At the beginning of Madame Web, the newest superhero movie that is based on a Spider-Man spin-off comic book series, Cassie Web played by Dakota Johnson denies getting thank-you present from an offspring of a woman whose life she has just saved. Primarily, it implies that she doesn’t relate well with children and secondly, she will eventually have to protect some kids. Other moments in this flick are similar to most movies where it’s easy to predict what will happen next without having to tell them.
But if you were psychic, you might have used your power softly to discourage the cast from participating in this film which is over-written and at the same time underwritten. Most of these actors are very talented but there is only so much they can do with this stuff. Tahar Rahim (A Prophet) – who has been a fiery presence in previous roles — however, he is given unsympathetic grumpy villain duties here; Adam Scott (who we last saw in his unimprovable turn as Ben Lumsden in Severance) plays a strange incarnation of Spidey’s Uncle Ben; Sydney Sweeney, Isabela Merced and Celeste O’Connor appear as Spider-Women and they hardly serve any purpose.
Madame Web has fewer digital mulch than many other recent superhero films have experienced. This is because the story gets confined within smaller dimensions of its own making resulting in some funky time-loop paradoxes known better for small-screen sci-fi. However, when dialogue called for wit and zinginess, there was instead a bunch of will-this-do one-liners (“Hope the spiders were worth it, Mom!”) along with exhausted backstories that are found when characters lack depth enough to be filled out fully.

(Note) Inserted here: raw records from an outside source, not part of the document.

(* ===== verification/QueryFacts.v ===== *)
(** What the read operations return. *)
From S2P Require Import Prelude Errors GoTime Json Canonical TimeText Execution Postgres AuditStore TelemetryStore TelemetryFacts Lineage Query.
Local Open Scope Z_scope.

Lemma sorted_lookup_lt {A} (R : relation A) l i j a b :
  StronglySorted R l -> l !! i = Some a -> l !! j = Some b -> (i < j)%nat -> R a b.
Proof.
  intros Hs. revert i j. induction Hs as [|x l Hl IH Hx]; intros i j; [done|].
  destruct i as [|i], j as [|j]; cbn; try lia.
  - intros [= ->] Hj _. rw Forall_forall in Hx. apply Hx. by eapply list_elem_of_lookup_2.
  - intros Hi Hj Hlt. apply (IH i j); [done..|lia].
Qed.

(** The execution [x] is one of the tenant's. *)
Definition owned (d : TDB) (t x : string) : Prop :=
  exists r, r ∈ t_executions d /\ xr_ID r = x /\ xr_TenantID r = t.

Lemma GetExecution_ok env t x d e d' :
  GetExecution env t x d = (Ok e, d') -> d' = d /\ owned d t x /\ ex_ID e = x.
Proof.
  unfold GetExecution, call, mbind, tx_bind, get_db. destruct (fails _ _); [done|]. destruct (negb _); [done|].
  destruct (find_execution d t x) as [r|] eqn:Hf; [|done]. destruct (read_strmap _); [|done]. intros [= <- <-].
  unfold find_execution in Hf. apply head_Some_elem_of, list_elem_of_filter in Hf as [[Hi Ht] Hr].
  split; [done|]. split; [by exists r|done].
Qed.

Definition span_view (d : TDB) (r : SpanRow) : Span :=
  match causes_of d (sr_ID r) with [] => scanSpan r | edges => set_CausedBy edges (scanSpan r) end.

Lemma span_view_fields d r :
  sp_ID (span_view d r) = sr_ID r /\ sp_ExecutionID (span_view d r) = sr_ExecutionID r
  /\ sp_ParentSpanID (span_view d r) = sr_Parent r /\ sp_Name (span_view d r) = sr_Name r
  /\ sp_SpanType (span_view d r) = sr_SpanType r /\ sp_CausedBySpanIDs (span_view d r) = causes_of d (sr_ID r).
Proof. unfold span_view. by destruct (causes_of d (sr_ID r)). Qed.

Lemma GetSpansByExecution_ok env x d l d' :
  GetSpansByExecution env x d = (Ok l, d') -> d' = d /\ l = map (span_view d) (execution_spans d x).
Proof.
  unfold GetSpansByExecution, call, mbind, tx_bind, get_db, mret, tx_ret, throw. destruct (fails _ _); [done|].
  destruct (text_ok x); [|done]. destruct (fails _ _); [done|]. intros [= <- <-]. by split.
Qed.

Lemma elem_execution_spans d x r : r ∈ execution_spans d x <-> r ∈ t_spans d /\ sr_ExecutionID r = x.
Proof. unfold execution_spans. rw elem_of_order_by list_elem_of_filter. naive_solver. Qed.

Lemma execution_spans_sorted d x : tdb_wf d -> StronglySorted (key_lt sr_Seq) (execution_spans d x).
Proof.
  intros Hd. unfold execution_spans. assert (Hs : StronglySorted (key_lt sr_Seq) (filter (fun r => sr_ExecutionID r = x) (t_spans d))).
  { apply StronglySorted_filter, (wf_span_order d Hd). }
  by rw order_by_id.
Qed.

Definition execution_events (d : TDB) (x : string) : list EventRow :=
  order_by vr_Seq (filter (fun r => vr_ExecutionID r = x) (t_events d)).

Lemma GetEventsByExecution_ok env x d l d' :
  GetEventsByExecution env x d = (Ok l, d') -> d' = d /\ l = map scanEvent (execution_events d x).
Proof.
  unfold GetEventsByExecution, call, mbind, tx_bind, get_db, mret, tx_ret, throw. destruct (fails _ _); [done|].
  destruct (text_ok x); [|done]. intros [= <- <-]. by split.
Qed.

Lemma elem_execution_events d x r : r ∈ execution_events d x <-> r ∈ t_events d /\ vr_ExecutionID r = x.
Proof. unfold execution_events. rw elem_of_order_by list_elem_of_filter. naive_solver. Qed.

Lemma GetEventsBySpan_ok env s d l d' :
  GetEventsBySpan env s d = (Ok l, d') -> d' = d /\ forall e, e ∈ l -> exists r, r ∈ t_events d /\ vr_SpanID r = s /\ e = scanEvent r.
Proof.
  unfold GetEventsBySpan, call, mbind, tx_bind, get_db, mret, tx_ret, throw. destruct (fails _ _); [done|].
  destruct (text_ok s); [|done]. intros [= <- <-]. split; [done|]. intros e (r & -> & Hr)%list_elem_of_fmap.
  apply elem_of_order_by, list_elem_of_filter in Hr as [? ?]. by exists r.
Qed.

(** An event of a span belongs to the span's execution. *)
Lemma event_execution d r s :
  tdb_wf d -> r ∈ t_events d -> s ∈ t_spans d -> vr_SpanID r = sr_ID s -> vr_ExecutionID r = sr_ExecutionID s.
Proof.
  intros Hd Hr Hs Hi. destruct (proj1 (span_in_execution_spec _ _ _) (wf_events d Hd r Hr)) as (s' & Hs' & Hi' & Hx).
  rw -Hx. by rw (span_ids_unique d s' s Hd Hs' Hs ltac:(congruence)).
Qed.

Lemma GetSpan_span env id d s d' :
  GetSpan env id d = (Ok s, d') -> d' = d /\ exists r, r ∈ t_spans d /\ sr_ID r = id /\ sp_ExecutionID s = sr_ExecutionID r /\ sp_ID s = id.
Proof.
  intros H. destruct (GetSpan_ok _ _ _ _ _ H) as (-> & r & Hr & Hi & ->). split; [done|]. by exists r.
Qed.

(** A bind that answers had both parts answer. *)
Lemma bind_ok {A B} (m : Tx A) (f : A -> Tx B) d b d' :
  (m ≫= f) d = (Ok b, d') -> exists a d1, m d = (Ok a, d1) /\ f a d1 = (Ok b, d').
Proof. unfold mbind, tx_bind. destruct (m d) as [[a|e] d1]; [|done]. by exists a, d1. Qed.

Lemma ListExecutions_ok env t agent st limit offset d l n d' :
  ListExecutions env t agent st limit offset d = (Ok (l, n), d') ->
  d' = d /\ Z.of_nat (length l) <= Z.max 0 limit /\ forall e, e ∈ l -> owned d t (ex_ID e).
Proof.
  unfold ListExecutions. intros (d0 & d1 & [= <- <-] & H)%bind_ok. apply bind_ok in H as ([] & d1 & H1 & H2).
  assert (d1 = d) as ->.
  { unfold call in H1. destruct (fails _ _); [done|]. destruct (forallb _ _); [by injection H1|done]. }
  unfold call in H2. destruct (fails _ _); [done|].
  destruct ((limit <? 0) || (offset <? 0)); injection H2 as <- <- <-;
    [split_and!; [done|cbn; lia|by intros e ?%not_elem_of_nil]|]. split; [done|]. split.
  - rw length_map length_take. lia.
  - intros e (r & -> & Hr)%list_elem_of_fmap. unfold newest_first in Hr.
    match type of Hr with r ∈ take ?a (drop ?b ?m) => assert (Hin : r ∈ m) end.
    { match goal with |- r ∈ ?m => rw -(take_drop (Z.to_nat offset) m) end. apply elem_of_app. right.
      match goal with |- r ∈ ?m => rw -(take_drop (Z.to_nat limit) m) end. apply elem_of_app. by left. }
    apply elem_of_order_by, list_elem_of_filter in Hin as [(Ht & _) Hin]. by exists r.
Qed.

There are traces of classical storytelling left behind like remnants of an ancient civilization buried beneath post-apocalyptic wasteland trash. For Cassie’s arc entitled The Fateful Legacy of a Birthright Not Her Own, the Freudian motif is quite clear yet the villain trying to wipe out the next generation because he foresees that they will bring about his doom is a more provocative and intimate rationale — at least on paper — than just another bad guy wanting to destroy the universe. And instead of Chekhov’s gun, we get ‘Chekhov’s CPR’, as it were. However, there is a growing sense that in relation to SPUMC (Sony Pictures Universe of Marvel Characters) sometimes known by its other name franchise has less of an air of Marvel and more of being shrug-like.